>>>
(** The answer of the route when the four values are encodable. *)
Lemma GET_config_encodable req p :
  encodable_config (environ p) ->
  exists r,
    result (GET_config req) p = Return r /\
    result (fastapi.request_handler config_route req) p = Return r /\
    status_code r = 200 /\
    content_type r = lit "application/json" /\
    body_reads_as r (json_of_dict (config_snapshot (environ p))).
Proof.
  intros Henc. destruct (render_config_snapshot _ Henc) as [b Hb].
  exists (Response 200 (lit "application/json") b).
  rewrite result_GET_config. unfold result, config_response.
  rewrite request_handler_config, Hb. cbn [fst status_code content_type].
  repeat split.
  exists (json.dumps (config_snapshot (environ p))).
  split; [exact Hb | apply read_text_dumps].
Qed.

(** The body of the 500 answer is no JSON text. *)
Lemma internal_server_error_not_json j :
  ~ body_reads_as fastapi.internal_server_error j.
Proof.
  intros (text & Henc & Hread).
  assert (Hplain : utf8.encode (lit "Internal Server Error") =
                   Return (body fastapi.internal_server_error))
    by reflexivity.
  rewrite (encode_inj _ _ _ Henc Hplain) in Hread.
  vm_compute in Hread. discriminate Hread.
Qed.

Lemma no_json_in_internal_server_error req p (P : value -> Prop) :
  result (GET_config req) p = Return fastapi.internal_server_error ->
  ~ (exists r, result (GET_config req) p = Return r /\
               exists j, body_reads_as r j /\ P j).
Proof.
  intros H500 (r & Hr & j & Hj & _). rewrite H500 in Hr.
  injection Hr as <-. exact (internal_server_error_not_json j Hj).
Qed.

(** C1, as amended: for each of the four keys, when the environment holds
    the value [v] for it at the time of the call (the empty string
    included), the dict the handler returns has [v] under that key; and
    when the four values read are encodable in UTF-8, the exchange is
    answered with status 200 and the JSON object of the body has [v] as
    the member of that key. *)
Theorem GET_config_field_of_set_variable (p : process) (key v : str) :
  key ∈ config_keys -> environ p !! key = Some v ->
  (exists d, result get_config p = Return d /\ dict_get d key = Some v) /\
  (encodable_config (environ p) ->
   forall req, exists r,
     result (GET_config req) p = Return r /\ status_code r = 200 /\
     exists j, body_reads_as r j /\ object_get j key = Some (String v)).
Proof.
  intros Hkey Hv.
  assert (Hget : dict_get (config_snapshot (environ p)) key = Some v).
  { rewrite dict_get_config_snapshot by assumption.
    unfold lookup_or_sentinel. now rewrite Hv. }
  split.
  - exists (config_snapshot (environ p)).
    split; [apply result_get_config | exact Hget].
  - intros Henc req.
    destruct (GET_config_encodable req p Henc) as (r & Hr & _ & H200 & _ & Hj).
    exists r. split; [exact Hr|]. split; [exact H200|].
    eexists. split; [exact Hj|].
    now rewrite object_get_json_of_dict, Hget.
Qed.
(** * Apple Health export converter: a shallow embedding of [convert.py]

    The development follows the layout of the script:
    - [PyStr]: the string operations of Python that the script relies on
      ([startswith], slicing, [in], [str.replace], [str.lower],
      [str.lstrip], and the leftmost non-overlapping scan of [re.sub]);
    - [Normalizers]: [friendly_name], [clean_date], [clean_workout_type],
      [clean_bio_sex], [clean_blood_type], [clean_skin_type];
    - [Classifier]: the loop over the [(event, elem)] pairs produced by
      [ET.iterparse], as a step function on the loop's local variables;
    - [Writer]: the CSV files written after the loop, as a list of
      (path, field names, rows).

    Characters.  A Python [str] is a sequence of Unicode code points.  The
    embedding uses [string], whose characters are the code points below 256;
    on that range the classes [\s], [\d], [[A-Z]], [[a-z]] and [str.lower]
    are written out as CPython defines them for [str] patterns. *)

From Stdlib Require Import Bool Arith Lia List Ascii String.
Import ListNotations.
Open Scope string_scope.

(* ------------------------------------------------------------------ *)
(** ** Python string primitives *)

Module PyStr.

(** Code point of a character. *)
Definition ord (c : ascii) : nat := nat_of_ascii c.

Definition between (lo hi : nat) (c : ascii) : bool :=
  Nat.leb lo (ord c) && Nat.leb (ord c) hi.

(** [[A-Z]] *)
Definition is_upper_AZ (c : ascii) : bool := between 65 90 c.

(** [[a-z]] *)
Definition is_lower_az (c : ascii) : bool := between 97 122 c.

(** [\d] on code points below 256: only the ASCII digits are decimal. *)
Definition is_digit (c : ascii) : bool := between 48 57 c.

(** [\s] on code points below 256: TAB..CR, FS..US, space, NEL, NBSP. *)
Definition is_space (c : ascii) : bool :=
  between 9 13 c || between 28 32 c || Nat.eqb (ord c) 133 || Nat.eqb (ord c) 160.

(** [[+-]] *)
Definition is_sign (c : ascii) : bool := Nat.eqb (ord c) 43 || Nat.eqb (ord c) 45.

Definition underscore : ascii := "_"%char.
Definition newline : ascii := ascii_of_nat 10.

Definition is_underscore (c : ascii) : bool := Ascii.eqb c underscore.

(** [str.lower] on one code point below 256: A-Z, and the Latin-1 capitals
    U+00C0..U+00DE except the multiplication sign U+00D7. *)
Definition lower_char (c : ascii) : ascii :=
  if between 65 90 c || between 192 214 c || between 216 222 c
  then ascii_of_nat (ord c + 32)
  else c.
<<<
**WHAT YOU WILL DO:** Set down again, word for word, the stretch of records from the line with "result (fastapi.request_handler config_route" to the line with "included), the dict", both of those lines included.

**EXPECTED ANSWER:**
    result (fastapi.request_handler config_route req) p = Return r /\
    status_code r = 200 /\
    content_type r = lit "application/json" /\
    body_reads_as r (json_of_dict (config_snapshot (environ p))).
Proof.
  intros Henc. destruct (render_config_snapshot _ Henc) as [b Hb].
  exists (Response 200 (lit "application/json") b).
  rewrite result_GET_config. unfold result, config_response.
  rewrite request_handler_config, Hb. cbn [fst status_code content_type].
  repeat split.
  exists (json.dumps (config_snapshot (environ p))).
  split; [exact Hb | apply read_text_dumps].
Qed.

(** The body of the 500 answer is no JSON text. *)
Lemma internal_server_error_not_json j :
  ~ body_reads_as fastapi.internal_server_error j.
Proof.
  intros (text & Henc & Hread).
  assert (Hplain : utf8.encode (lit "Internal Server Error") =
                   Return (body fastapi.internal_server_error))
    by reflexivity.
  rewrite (encode_inj _ _ _ Henc Hplain) in Hread.
  vm_compute in Hread. discriminate Hread.
Qed.

Lemma no_json_in_internal_server_error req p (P : value -> Prop) :
  result (GET_config req) p = Return fastapi.internal_server_error ->
  ~ (exists r, result (GET_config req) p = Return r /\
               exists j, body_reads_as r j /\ P j).
Proof.
  intros H500 (r & Hr & j & Hj & _). rewrite H500 in Hr.
  injection Hr as <-. exact (internal_server_error_not_json j Hj).
Qed.

(** C1, as amended: for each of the four keys, when the environment holds
    the value [v] for it at the time of the call (the empty string
    included), the dict the handler returns has [v] under that key; and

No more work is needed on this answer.